» **What needs to be done**
Please repeat exactly the lines below from the one containing "(** A failed" down to the one containing "that there is", both included, and nothing else.
[[ Dataset, beginning ]]
Lemma fwup_enter_opens_witness :
  wp (tls_fwup_enter 1 TLS_FWUP_IMAGE_SRC_WEB) (sample_fw 0) (fun id s' =>
    id <> 0 /\ par_step nowhere (fpars (sample_fw 0)) (fpars s') /\
    exists c', busy c' = true /\ current_session_id c' = id /\ current_image_src c' = TLS_FWUP_IMAGE_SRC_WEB /\
      at_rest fwup_at c' s' /\
      (fs_low (store (fpars s')) = true \/ (session fwup_at c' (fpars s') 1000 [] s' /\ fb_open (store (fpars s'))))).
Proof.
  apply (fwup_enter_opens fwup_at (sample_ctl false 0) (sample_fw 0) 1 TLS_FWUP_IMAGE_SRC_WEB 1000);
    [exact (sample_rest 0)|done|apply blank_pars_ok|done|done|by left| |done].
  split; [reflexivity|by apply (replicate_ok 64 0)].
Defined.

Lemma fwup_session_zero_witness :
  wp (sync_begin 0x20006000 0 0x20004000 [1] (zlen [1])) (sample_fw 0) (fun r s' =>
    r = inl TLS_FWUP_STATUS_EMEM \/
    (exists sem, r = inr sem) /\ DlList.dll (links s') fwup_at [0x20006000] /\ objs s' !! fwup_at = Some (sample_ctl false 0)).
Proof.
  apply (fwup_session_zero fwup_at (sample_ctl false 0) 0x20006000 0x20004000 [1] (sample_fw 0));
    [exact (sample_rest 0)|done|done|apply blank_pars_ok|done..].
Defined.

(** Before the installation; [sems]: the kernel has semaphores to give. *)
Definition cold_fw (sems : bool) : fw (fls BumpHost.bump NorChip.nor) Z :=
  Fw (blank_pars false sems) (replicate 64 0) 0 0 ∅ ∅ ∅ ∅ 1 None 0 0.

Lemma fwup_init_result_witness :
  wp tls_fwup_init (cold_fw true) (fun r s' =>
    (r = TLS_FWUP_STATUS_OK /\ exists c, at_rest (fwup s') c s' /\ busy c = false /\ current_session_id c = 0) \/
    (r = TLS_FWUP_STATUS_EMEM /\ not_installed s')).
Proof. apply (fwup_init_result (cold_fw true)); [done|apply blank_pars_ok|done]. Defined.

(** A failed installation leaves a dangling pointer.  When there is no
    semaphore for the list's lock, [tls_fwup_init] frees [*fwup] and reports
    that there is no memory, but [fwup] keeps the block's address: a second
    attempt answers that the module is installed, and [tls_fwup_enter]
    reads the freed block. *)
Theorem fwup_init_dangling :
  wp tls_fwup_init (cold_fw false) (fun r s' =>
    r = TLS_FWUP_STATUS_EMEM /\ fwup s' <> 0 /\ objs s' !! fwup s' = None /\
    wp tls_fwup_init s' (fun r2 s2 => r2 = TLS_FWUP_STATUS_EBUSY /\ s2 = s') /\
    tls_fwup_enter 1 TLS_FWUP_IMAGE_SRC_WEB s' = None).
Proof. vm_compute. repeat split; congruence. Qed.

(** ** Two clients *)

Definition after {A} (m : M (fw (fls BumpHost.bump NorChip.nor) Z) A) s := from_option snd s (m s).

Definition client1 : Z := 0x20006000.
Definition client2 : Z := 0x20007000.
Definition sent1 := after (sync_begin client1 7 0x20004000 [1] 1) (sample_fw 7).
Definition taken := after scheduler_receive sent1.
Definition sent2 := after (sync_begin client2 7 0x20004000 [2] 1) taken.
Definition dealt := after (scheduler_item client1) sent2.

(** A result of a concrete run. *)
Lemma run_after {A} (m : M (fw (fls BumpHost.bump NorChip.nor) Z) A) s s' a :
  s' = after m s -> fst <$> m s = Some a -> m s = Some (a, s').
Proof. intros ->. unfold after. destruct (m s) as [[b s']|]; [|done]. by intros [= ->]. Qed.

Lemma steps_five l1 l2 l3 l4 l5 (S0 S1 S2 S3 S4 S5 : sys (fls BumpHost.bump NorChip.nor) Z) :
  step l1 S0 S1 -> step l2 S1 S2 -> step l3 S2 S3 -> step l4 S3 S4 -> step l5 S4 S5 -> steps [l1; l2; l3; l4; l5] S0 S5.
Proof.
  intros H1 H2 H3 H4 H5. apply (steps_snoc [l1; l2; l3; l4] _ _ S4); [|done].
  apply (steps_snoc [l1; l2; l3] _ _ S3); [|done]. apply (steps_snoc [l1; l2] _ _ S2); [|done].
  apply (steps_snoc [l1] _ _ S1); [|done]. by apply (steps_snoc [] _ _ S0); [constructor|].
Qed.

Lemma dealt_run : scheduler_item client1 sent2 = Some (false, dealt).
Proof. apply run_after; [reflexivity|]. vm_compute. reflexivity. Qed.
Lemma dealt_next : scheduler_next fwup_at dealt = Some ((fwup_at, client2), dealt).
Proof. vm_compute. reflexivity. Qed.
[[ Dataset, end ]]
» **Answer to this problem**
(** A failed installation leaves a dangling pointer.  When there is no
    semaphore for the list's lock, [tls_fwup_init] frees [*fwup] and reports
    that there is no memory, but [fwup] keeps the block's address: a second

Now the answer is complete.